■ **SOURCE RECORDS**
┌──

(* ===== verification/ChainsafeSpecs.v ===== *)
(** * What holds of the ChainSafe bridge

    Over any history currencies and resources correspond one to one, each to its
    kind, and what exists outside of the bridge's account is what there was, less
    what was sent, plus what was received; nothing of this chain is issued. *)
From S2P Require Import Prelude Primitives Runtime Bytes Bridges Chainsafe.

Class ChainsafeLaws `{ChainsafeConfig} : Prop := {
  chainsafe_tokens :: TokenLedgerLaws;
  (* [chainbridge::EnsureBridge] returns the account of the bridge *)
  bridge_origin_law o a : BridgeOrigin o = Some a -> a = bridge_account_id }.

Section Specs.
Context `{Laws : ChainsafeLaws}.

(** ** The registry *)
Record registry_ok (s : ChainsafeState) : Prop := {
  reg_inverse c r : ResourceIds s !! c = Some r <-> CurrencyIds s !! r = Some c;
  reg_kind c r : ResourceIds s !! c = Some r ->
    if is_origin_chain_resource r then is_chainsafe c = false else c = ChainSafe r }.

Lemma register_keeps o r c s : registry_ok s ->
  wp (register_resource_id o r c) (fun _ s' => registry_ok s' /\ cs_book s' = cs_book s) (fun _ s' => s' = s) s.
Proof.
  intros Hs. apply wp_transactional, wp_bind, wp_origin; [intros _|done]. apply wp_bind, wp_gets, wp_bind, wp_ensure.
  split; [|done]. intros [Hc Hr]%andb_true_iff. apply bool_decide_eq_true in Hc, Hr. cbv zeta.
  apply wp_bind, wp_ensure. split; [intros Hk|done]. apply wp_bind, wp_modify, wp_modify. split; [|done]. constructor; cbn.
  - intros c' r'. rewrite !lookup_insert_Some. pose proof (reg_inverse s Hs c' r'). naive_solver.
  - intros c' r'. rewrite lookup_insert_Some. intros [[<- <-]|[_ Hc']]; [|by apply Hs].
    destruct (is_origin_chain_resource r); [by apply negb_true_iff|]. destruct c; try done. by apply N.eqb_eq in Hk as ->.
Qed.
Lemma remove_keeps o r s : registry_ok s ->
  wp (remove_resource_id o r) (fun _ s' => registry_ok s' /\ cs_book s' = cs_book s) (fun _ s' => s' = s) s.
Proof.
  intros Hs. apply wp_transactional, wp_bind, wp_origin; [intros _|done]. apply wp_bind, wp_gets.
  destruct (CurrencyIds s !! r) as [c|] eqn:Hr; [|by apply wp_ret]. apply wp_bind, wp_modify, wp_bind, wp_modify, wp_modify.
  split; [|done]. constructor; cbn.
  - intros c' r'. rewrite !lookup_delete_Some. pose proof (reg_inverse s Hs c' r'). pose proof (reg_inverse s Hs c r').
    pose proof (reg_inverse s Hs c' r). naive_solver.
  - intros c' r'. rewrite lookup_delete_Some. intros [_ Hc']. by apply Hs.
Qed.

(** ** The transfers *)
Definition cs_outside (c : CurrencyId) (s : ChainsafeState) : Z := outside bridge_account_id c (cs_book s).
Definition cs_issuance (c : CurrencyId) (s : ChainsafeState) : Z := tl_issuance c (cs_book s).
(** Only what exists outside changes, by [f], and nothing of this chain is issued. *)
Definition shifts (f : CurrencyId -> Z) (s s' : ChainsafeState) : Prop :=
  ResourceIds s' = ResourceIds s /\ CurrencyIds s' = CurrencyIds s /\
  (forall c, cs_outside c s' = cs_outside c s + f c) /\
  (forall c, is_chainsafe c = false -> cs_issuance c s' = cs_issuance c s).

Lemma shifts_book s k (f : CurrencyId -> Z) : (forall c, outside bridge_account_id c k = cs_outside c s + f c) ->
  (forall c, is_chainsafe c = false -> tl_issuance c k = cs_issuance c s) -> shifts f s (put_cs_book k s).
Proof. done. Qed.
(** A resource of another chain is its own currency. *)
Lemma foreign_is_chainsafe s c r : registry_ok s -> ResourceIds s !! c = Some r -> is_origin_chain_resource r = false ->
  is_chainsafe c = true.
Proof. intros Hs Hc Hr. pose proof (reg_kind s Hs c r Hc) as Hk. rewrite Hr in Hk. by subst. Qed.

Lemma do_transfer_to_bridge_shifts who c dest recipient n s : registry_ok s -> 0 <= n ->
  wp (do_transfer_to_bridge who c dest recipient n) (fun _ s' => shifts (fun c' => - crossing bridge_account_id who c n c') s s') (fun _ _ => True) s.
Proof.
  intros Hs Hn. apply wp_bind, wp_gets, wp_bind, wp_ensure. split; [intros _|done]. apply wp_bind, wp_gets, wp_bind, wp_ok_or.
  split; [intros r Hr|done].
  assert (Hm : wp (if is_origin_chain_resource r then on_book cs_book put_cs_book (tl_transfer c who bridge_account_id n)
      else on_book cs_book put_cs_book (tl_withdraw c who n))
    (fun _ s' => shifts (fun c' => - crossing bridge_account_id who c n c') s s') (fun _ _ => True) s).
  { destruct (is_origin_chain_resource r) eqn:Ho; apply wp_on_book; try done; intros k Hk; apply shifts_book.
    - intros c'. rewrite (outside_pay_in _ _ _ _ _ _ c' Hn Hk). unfold cs_outside. lia.
    - intros c' _. by apply (proj2 (tl_transfer_law _ _ _ _ _ _ Hn Hk)).
    - intros c'. rewrite (outside_burn _ _ _ _ _ _ c' Hn Hk). unfold cs_outside. lia.
    - intros c' Hc'. rewrite (proj2 (tl_withdraw_law _ _ _ _ _ Hn Hk)), decide_False; [unfold cs_issuance; lia|].
      intros ->. by rewrite (foreign_is_chainsafe s c r) in Hc'. }
  apply wp_bind. eapply wp_mono; [exact Hm| |done]. intros [] s' Hs'. unfold wp, on_relay.
  by destruct (transfer_fungible _ _ _ _ (cs_relay s')).
Qed.
Lemma transfer_from_bridge_shifts o to n r s : registry_ok s -> 0 <= n ->
  wp (transfer_from_bridge o to n r)
    (fun _ s' => shifts (fun c' => match CurrencyIds s !! r with Some c => crossing bridge_account_id to c n c' | None => 0 end) s s')
    (fun _ s' => s' = s) s.
Proof.
  intros Hs Hn. apply wp_transactional, wp_bind, wp_ok_or. split; [intros a ->%bridge_origin_law|done].
  apply wp_bind, wp_gets, wp_bind, wp_ok_or. split; [intros c Hc|done]. rewrite Hc.
  destruct (is_origin_chain_resource r) eqn:Ho; apply wp_on_book; try done; intros k Hk; apply shifts_book.
  - intros c'. by rewrite (outside_pay_out _ _ _ _ _ _ c' Hn Hk).
  - intros c' _. by apply (proj2 (tl_transfer_law _ _ _ _ _ _ Hn Hk)).
  - intros c'. by rewrite (outside_issue _ _ _ _ _ _ c' Hn Hk).
  - intros c' Hc'. rewrite (proj2 (tl_deposit_law _ _ _ _ _ Hn Hk)), decide_False; [unfold cs_issuance; lia|].
    intros ->. by rewrite (foreign_is_chainsafe s c r Hs (proj2 (reg_inverse s Hs c r) Hc) Ho) in Hc'.
Qed.

(** ** Histories *)
Inductive ChainsafeCall :=
  | XRegister (r : ResourceId) (c : CurrencyId)
  | XRemove (r : ResourceId)
  | XToBridge (c : CurrencyId) (dest : ChainId) (recipient : bytes) (n : Balance)
  | XNativeToBridge (dest : ChainId) (recipient : bytes) (n : Balance)
  | XFromBridge (to : AccountId) (n : Balance) (r : ResourceId).
Definition chainsafe_dispatch (o : Origin) (x : ChainsafeCall) : M DispatchError ChainsafeState unit :=
  match x with
  | XRegister r c => register_resource_id o r c
  | XRemove r => remove_resource_id o r
  | XToBridge c dest recipient n => transfer_to_bridge o c dest recipient n
  | XNativeToBridge dest recipient n => transfer_native_to_bridge o dest recipient n
  | XFromBridge to n r => transfer_from_bridge o to n r
  end.
Definition typed_chainsafe (x : ChainsafeCall) : Prop :=
  match x with XToBridge _ _ _ n | XNativeToBridge _ _ n | XFromBridge _ n _ => 0 <= n | _ => True end.

(** What an account sent over the bridge or got from it *)
Inductive Passage := Sent (who : AccountId) (c : CurrencyId) (n : Balance) | Received (who : AccountId) (c : CurrencyId) (n : Balance).
Definition passage (c : CurrencyId) (p : Passage) : Z :=
  match p with
  | Sent who c' n => - crossing bridge_account_id who c' n c
  | Received who c' n => crossing bridge_account_id who c' n c
  end.
Definition passages (o : Origin) (x : ChainsafeCall) (s : ChainsafeState) : list Passage :=
  match x, o with
  | XToBridge c _ _ n, Signed who => [Sent who c n]
  | XNativeToBridge _ _ n, Signed who => [Sent who ChainsafeNativeCurrencyId n]
  | XFromBridge to n r, _ => match CurrencyIds s !! r with Some c => [Received to c n] | None => [] end
  | _, _ => []
  end.

(** Others move coins and the other pallet its messages, but neither issues or
    burns, or moves what the account of the bridge has. *)
Inductive chainsafe_run (s0 : ChainsafeState) : list Passage -> ChainsafeState -> Prop :=
  | run_nothing : chainsafe_run s0 [] s0
  | run_done l s o x s' : chainsafe_run s0 l s -> typed_chainsafe x -> chainsafe_dispatch o x s = (Ok tt, s') ->
      chainsafe_run s0 (l ++ passages o x s) s'
  | run_refused l s o x e s' : chainsafe_run s0 l s -> typed_chainsafe x -> chainsafe_dispatch o x s = (Err e, s') -> chainsafe_run s0 l s'
  | run_other l s m k : chainsafe_run s0 l s -> (forall c, outside bridge_account_id c k = cs_outside c s) ->
      (forall c, tl_issuance c k = cs_issuance c s) ->
      chainsafe_run s0 l (mkChainsafe (ResourceIds s) (CurrencyIds s) m k (cs_events s)).

Lemma chainsafe_dispatch_ok o x s : registry_ok s -> typed_chainsafe x ->
  wp (chainsafe_dispatch o x) (fun _ s' => registry_ok s' /\
      (forall c, cs_outside c s' = cs_outside c s + sum_of (passage c) (passages o x s)) /\
      (forall c, is_chainsafe c = false -> cs_issuance c s' = cs_issuance c s))
    (fun _ s' => s' = s) s.
Proof.
  intros Hs Hx.
  assert (Hbook : forall s', registry_ok s' /\ cs_book s' = cs_book s -> registry_ok s' /\
    (forall c, cs_outside c s' = cs_outside c s + sum_of (passage c) []) /\
    (forall c, is_chainsafe c = false -> cs_issuance c s' = cs_issuance c s)).
  { intros s' [Hs' Hk]. unfold cs_outside, cs_issuance. rewrite Hk. split_and!; [done|intros c; rewrite sum_of_nil; lia|done]. }
  assert (Hshift : forall f l s', shifts f s s' -> (forall c, sum_of (passage c) l = f c) -> registry_ok s' /\
    (forall c, cs_outside c s' = cs_outside c s + sum_of (passage c) l) /\
    (forall c, is_chainsafe c = false -> cs_issuance c s' = cs_issuance c s)).
  { intros f l s' (Hr & Hc & Ho & Hi) Hf. split_and!; [|intros c; by rewrite Ho, Hf|done].
    constructor; intros *; rewrite Hr, ?Hc; apply Hs. }
  assert (Hsend : forall who c dest recipient n, 0 <= n -> wp (do_transfer_to_bridge who c dest recipient n)
    (fun _ s' => registry_ok s' /\ (forall c', cs_outside c' s' = cs_outside c' s + sum_of (passage c') [Sent who c n]) /\
      (forall c', is_chainsafe c' = false -> cs_issuance c' s' = cs_issuance c' s)) (fun _ _ => s = s) s).
  { intros who c dest recipient n Hn. eapply wp_mono; [by apply do_transfer_to_bridge_shifts|intros [] s' Hs'|done].
    apply (Hshift _ _ _ Hs'). intros c'. rewrite sum_of_cons, sum_of_nil. cbn [passage]. lia. }
  destruct x as [r c|r|c dest recipient n|dest recipient n|to n r]; cbn [chainsafe_dispatch].
  - eapply wp_mono; [by apply register_keeps|intros [] s'; apply Hbook|done].
  - eapply wp_mono; [by apply remove_keeps|intros [] s'; apply Hbook|done].
  - apply wp_transactional, wp_bind, wp_signed; [intros who ->; by apply Hsend|done].
  - apply wp_transactional, wp_bind, wp_signed; [intros who ->; by apply Hsend|done].
  - eapply wp_mono; [by apply transfer_from_bridge_shifts|intros [] s' Hs'|done]. apply (Hshift _ _ _ Hs').
    intros c'. unfold passages. destruct (CurrencyIds s !! r); rewrite ?sum_of_cons, sum_of_nil; cbn [passage]; lia.
Qed.

(** C23: over any history currencies and resources correspond one to one, resources
    of this chain to its currencies and others to themselves; what exists of a
    currency outside the bridge's account is what there was, less what was sent,
    plus what was received; and no currency of this chain is issued or burnt. *)
Theorem bridge_books_balance (s0 s : ChainsafeState) (l : list Passage) (Hrun : chainsafe_run s0 l s)
    (Hrs : ResourceIds s0 = ∅) (Hcs : CurrencyIds s0 = ∅) :
  (forall c r, ResourceIds s !! c = Some r <-> CurrencyIds s !! r = Some c) /\
  (forall c r, ResourceIds s !! c = Some r -> if is_origin_chain_resource r then is_chainsafe c = false else c = ChainSafe r) /\
  (forall c, cs_outside c s = cs_outside c s0 + sum_of (passage c) l) /\
  (forall c, is_chainsafe c = false -> cs_issuance c s = cs_issuance c s0).
Proof.
  assert (Hok : registry_ok s /\ (forall c, cs_outside c s = cs_outside c s0 + sum_of (passage c) l) /\
    (forall c, is_chainsafe c = false -> cs_issuance c s = cs_issuance c s0)).
  { induction Hrun as [|l s o x s' _ (Hs & Ho & Hi) Hx Hr|l s o x e s' _ (Hs & Ho & Hi) Hx Hr|l s m k _ (Hs & Ho & Hi) Hk Hki].
    - split_and!; [|intros c; rewrite sum_of_nil; lia|done]. constructor; intros *; rewrite Hrs, ?Hcs, !lookup_empty; done.
    - pose proof (chainsafe_dispatch_ok o x s Hs Hx) as Hw. unfold wp in Hw. rewrite Hr in Hw. destruct Hw as (Hs' & Ho' & Hi').
      split_and!; [done|intros c; rewrite Ho', Ho, sum_of_app; lia|intros c Hc; by rewrite Hi', Hi].
    - pose proof (chainsafe_dispatch_ok o x s Hs Hx) as Hw. unfold wp in Hw. rewrite Hr in Hw. by subst.
    - split_and!; [constructor; apply Hs|intros c; by rewrite <- Ho, <- Hk|intros c Hc; by rewrite <- Hi, <- Hki]. }
  destruct Hok as ([Hinv Hkind] & Ho & Hi). done.
Qed.
End Specs.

└──

■ **PROBLEM TO SOLVE**
Return, exactly as they stand, the lines from the start of the records above through the line with "reg_inverse c r", both ends included, and no other lines.

■ **RESPONSE TO THE TASK**
(* ===== verification/ChainsafeSpecs.v ===== *)
(** * What holds of the ChainSafe bridge

    Over any history currencies and resources correspond one to one, each to its
    kind, and what exists outside of the bridge's account is what there was, less
    what was sent, plus what was received; nothing of this chain is issued. *)
From S2P Require Import Prelude Primitives Runtime Bytes Bridges Chainsafe.

Class ChainsafeLaws `{ChainsafeConfig} : Prop := {
  chainsafe_tokens :: TokenLedgerLaws;
  (* [chainbridge::EnsureBridge] returns the account of the bridge *)
  bridge_origin_law o a : BridgeOrigin o = Some a -> a = bridge_account_id }.

Section Specs.
Context `{Laws : ChainsafeLaws}.

(** ** The registry *)
Record registry_ok (s : ChainsafeState) : Prop := {
  reg_inverse c r : ResourceIds s !! c = Some r <-> CurrencyIds s !! r = Some c;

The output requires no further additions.